Dual-Interface Nanopipette Sensor for Electrochemical Interferent Shielding

Abstract

Enzyme-based sensors have been widely utilized for their superior selectivity. However, they cannot distinguish the same kind of redox mediators from different sources. Typically, both the H₂O₂ produced in glucose (analyte) oxidation by glucose oxidase (GOD) and the endogenous H₂O₂ (interferent) existing in the detection system can be simultaneously measured, causing inaccurate results in glucose detection. To address this long-standing and inevitable obstacle, we proposed a new sensor design strategy, a dual-interface nanopipette sensor (DINS), to shield against the interferent electrochemically. The DINS comprised an anti-interference interface at the orifice of the nanopipette, and a sensing interface located at the inner wall with a certain distance from the orifice. Anti-interference interface, functioning as an “electrochemical Faraday cage”, electrochemically eliminated the interferents with high efficiency while allowed the target species to pass through and be detected at the sensing interface.
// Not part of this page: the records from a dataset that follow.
Lemma enumerate_device_settles n rec b d :
  (forall b, 0 <= b < 8 -> settles n (rec b)) -> settles n (enumerate_device Q rec b d).
Proof using HQ.
  intros Hrec. pose proof HQ as []. unfold enumerate_device.
  do 2 (eapply settles_quiet; [by eauto|]; intros ? _). destruct (_ =? _); [apply settles_ret|].
  apply settles_seq; [by apply enumerate_function_settles|].
  eapply settles_quiet; [by eauto|]. intros ? _. destruct (negb _); [|apply settles_ret].
  apply settles_for. intros j. do 2 (eapply settles_quiet; [by eauto|]; intros ? _).
  destruct (_ =? _); [apply settles_ret|]. by apply enumerate_function_settles.
Qed.

(** Marking a bus leaves one less. *)
Lemma zeros_mark l b : lookupZ l b = Some 0 -> S (zeros (updateZ l b 1)) = zeros l.
Proof using.
  unfold lookupZ, updateZ, zeros. destruct (0 <=? b); [|done]. intros Hb.
  rewrite insert_take_drop by (by eapply lookup_lt_Some). rewrite <- (take_drop_middle _ _ _ Hb) at 3.
  rewrite !filter_app, !filter_cons, !length_app. case_decide; [done|]. case_decide; [|done]. cbn [length]. lia.
Qed.

Lemma mark_explored s b :
  length (enumerated_buses s) = 8%nat -> 0 <= b < 8 -> lookupZ (enumerated_buses s) b = Some 0 ->
  explored s (State (hw s) (PciLegacy.address s) (updateZ (enumerated_buses s) b 1)
    (messages s ++ [("Enumerating PCI bus %u\n"%string, [Num b])])).
Proof using.
  intros Hl Hb Hz. split; cbn [enumerated_buses].
  - apply Forall2_same_length_lookup_2; [by rewrite updateZ_length|]. intros i v v' Hv Hv' Hn.
    unfold updateZ in Hv'. apply list_lookup_insert_Some in Hv' as [(_ & <- & _)|(_ & Hv')]; [done|congruence].
  - exists [b]. unfold entered. cbn [messages]. rewrite omap_app. split; [done|]. split; [apply NoDup_singleton|].
    split.
    { intros x ->%list_elem_of_singleton. split; [done|]. split; [intros (v & Hv & Hn); congruence|].
      exists 1. cbn [enumerated_buses]. rewrite lookupZ_update, decide_True by (done || lia). done. }
    intros x (v & Hv & Hn). cbn [enumerated_buses] in Hv. rewrite lookupZ_update in Hv by lia.
    case_decide; [right; subst; apply list_elem_of_here|left; by exists v].
Qed.
(* ===== verification/Ahci.v ===== *)
(** devices/storage/AHCI: the registers of an AHCI host bus adapter
    (Definitions.hpp), the memory proxy of Controller.hpp and the check of
    ahci.c.  The constructor of AHCIController is in PciBar.v. *)
From S2P Require Import Prelude Layout Memory PciIds Pci PciLegacy.

Module Ahci.

Definition AHCI_Base_Memory_Register_BARNO : Z := 5.

Definition global_host_control_reg : cstruct := Packed
  [Bits "hba_reset" cu8 1; Bits "interrupt_enable" cu8 1; Bits "msi_revert_to_single_message" cu8 1;
   Bits "rsrv" cu32 28; Bits "ahci_enable" cu8 1].

Definition GenericHostControl : cstruct := Packed
  [Plain "host_capabilities" cu32; Plain "global_host_control" (cs_type global_host_control_reg);
   Plain "interrupt_status" cu32; Plain "ports_implemented" cu32; Plain "version" cu32;
   Plain "ccc_ctrl" cu32; Plain "ccc_ports" cu32; Plain "em_location" cu32; Plain "em_ctrl" cu32;
   Plain "extended_host_capabilities" cu32; Plain "bohc" cu32].

Definition PortControl : cstruct := Packed
  [Plain "command_list_base_lower" cu32; Plain "command_list_base_upper" cu32;
   Plain "fis_base_lower" cu32; Plain "fis_base_upper" cu32; Plain "interrupt_status" cu32;
   Plain "interrupt_enable" cu32; Plain "cmd_and_status" cu32; Plain "rsrv" cu32;
   Plain "task_file_data" cu32; Plain "signature" cu32; Plain "sata_status" cu32;
   Plain "sata_control" cu32; Plain "sata_error" cu32; Plain "sata_active" cu32;
   Plain "command_issue" cu32; Plain "sata_notification" cu32; Plain "fis_switch_control" cu32;
   Plain "device_sleep" cu32; Plain "rsrv2" (carray cu8 (0x70 - 0x48));
   Plain "vendor_specific" (carray cu8 (0x80 - 0x70))].

(** [port_regs] is a flexible array member: it takes no space. *)
Definition HBARegisters : cstruct := Packed
  [Plain "control_regs" (cs_type GenericHostControl); Plain "rsrv" (carray cu8 52);
   Plain "nvmhci" (carray cu8 64); Plain "vendor_specific" (carray cu8 (0x100 - 0xA0));
   Plain "port_regs" (carray (cs_type PortControl) 0)].

(** [offsetof(HBARegisters, port_regs[n])] *)
Definition port_offset (n : Z) : Z :=
  offsetof (cs_layout HBARegisters) "port_regs" + n * cs_sizeof PortControl.

(** *** MemoryProxy: an address, accessed with the size of the type. *)

Record MemoryProxy := Proxy { addr : Z; sizeof_T : nat }.

Definition mp_read (p : MemoryProxy) : M mem Z := load (sizeof_T p) (addr p).
Definition mp_assign (p : MemoryProxy) (value : Z) : M mem unit := store (sizeof_T p) (addr p) value.
Definition mp_index (p : MemoryProxy) (n : Z) : MemoryProxy :=
  Proxy (addr p + n * Z.of_nat (sizeof_T p)) (sizeof_T p).

(** *** ahci.c *)
Definition init_ahci {H} `{ConfigSpace H} (P : PciLegacy.pcidef) (bus device function : Z) :
    M (PciLegacy.state H) unit :=
  status ← PciLegacy.pci_read_register16 P bus device function (PciLegacy.PCI_STATUS_REG_OFFSET P);
  if PciLegacy.capabilities_list P status =? 0 then
    PciLegacy.debug_printf "Error: AHCI controller does not have a capabilities list\n" []
  else mret tt.

End Ahci.

Module AhciProps.
Import Ahci.

(** The [static_assert]s of Definitions.hpp, and the offsets that the AHCI
    specification gives the registers the kernel names. *)
Theorem ahci_layout :
  cs_sizeof GenericHostControl = 0x2C /\ cs_sizeof PortControl = 0x80 /\
  cs_sizeof HBARegisters = 0x100 /\ port_offset 32 = 0x100 + 0x80 * 32 /\
  (offsetof (cs_layout GenericHostControl) <$> ["global_host_control"; "interrupt_status";
     "ports_implemented"; "version"; "extended_host_capabilities"; "bohc"]) =
    [0x04; 0x08; 0x0C; 0x10; 0x24; 0x28] /\
  pl_off (field_of (cs_layout global_host_control_reg) "ahci_enable") = 31 /\
  (offsetof (cs_layout PortControl) <$> ["fis_base_lower"; "interrupt_status"; "cmd_and_status";
     "task_file_data"; "signature"; "sata_status"; "sata_control"; "sata_error"; "command_issue";
     "device_sleep"]) =
    [0x08; 0x10; 0x18; 0x20; 0x24; 0x28; 0x2C; 0x30; 0x38; 0x44].
Proof. by vm_compute. Qed.

(** The registers of different ports do not overlap: assigning through
    the proxy of one element of an array of registers changes no other
    element and reads back, truncated to the element's size, for any array in
    mapped memory. *)
Theorem memory_proxy_elements m p i j v n :
  (0 < sizeof_T p)%nat -> 0 <= i < n -> 0 <= j < n ->
  mapped_range m (addr p) (n * Z.of_nat (sizeof_T p)) ->
  exists m', mp_assign (mp_index p i) v m = Ok (tt, m') /\
    mp_read (mp_index p j) m' =
      Ok (if decide (j = i) then wrap (8 * Z.of_nat (sizeof_T p)) v
          else peek (sizeof_T p) m (addr (mp_index p j)), m').
Proof.
  intros Hs Hi Hj Hm. set (z := Z.of_nat (sizeof_T p)) in *. assert (0 < z) as Hz by lia.
  assert (forall k, 0 <= k < n -> mapped_range m (addr p + k * z) z) as Hk.
  { intros k Hk. eapply mapped_range_mono; [exact Hm|nia|nia]. }
  eexists. unfold mp_assign, mp_read, mp_index. cbn [addr sizeof_T]. fold z.
  split; [apply store_ok, Hk; done|].
  rewrite load_ok by (apply mapped_range_poke, Hk; done). do 2 f_equal.
  destruct (decide (j = i)) as [->|Hne]; [apply peek_poke_same|].
  apply peek_poke_other. fold z. nia.
Qed.

Lemma memory_proxy_elements_witness :
  exists m', mp_assign (mp_index (Proxy 0x1000 4) 3) 0x123456789 (Mem [(0x1000, 256)] ∅) = Ok (tt, m') /\
    mp_read (mp_index (Proxy 0x1000 4) 3) m' = Ok (0x23456789, m').
Proof.
  apply (memory_proxy_elements (Mem [(0x1000, 256)] ∅) (Proxy 0x1000 4) 3 3 0x123456789 64).
  - simpl. lia.
  - lia.
  - lia.
  - by apply mapped_range_check.
Defined.

End AhciProps.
With the synergy of these two independent interfaces, the GOD-modified DINS (GOD-DINS) allowed the accurate detection of intracellular glucose with effectively eliminating endogenous H₂O₂, facilitating the quantitative study on the glucose metabolism inside single cells. Furthermore, this DINS configuration is expected to accurately quantify more substances, and reveal complex crosstalk interactions between multiple species in the physiological, pathological and pharmacological research.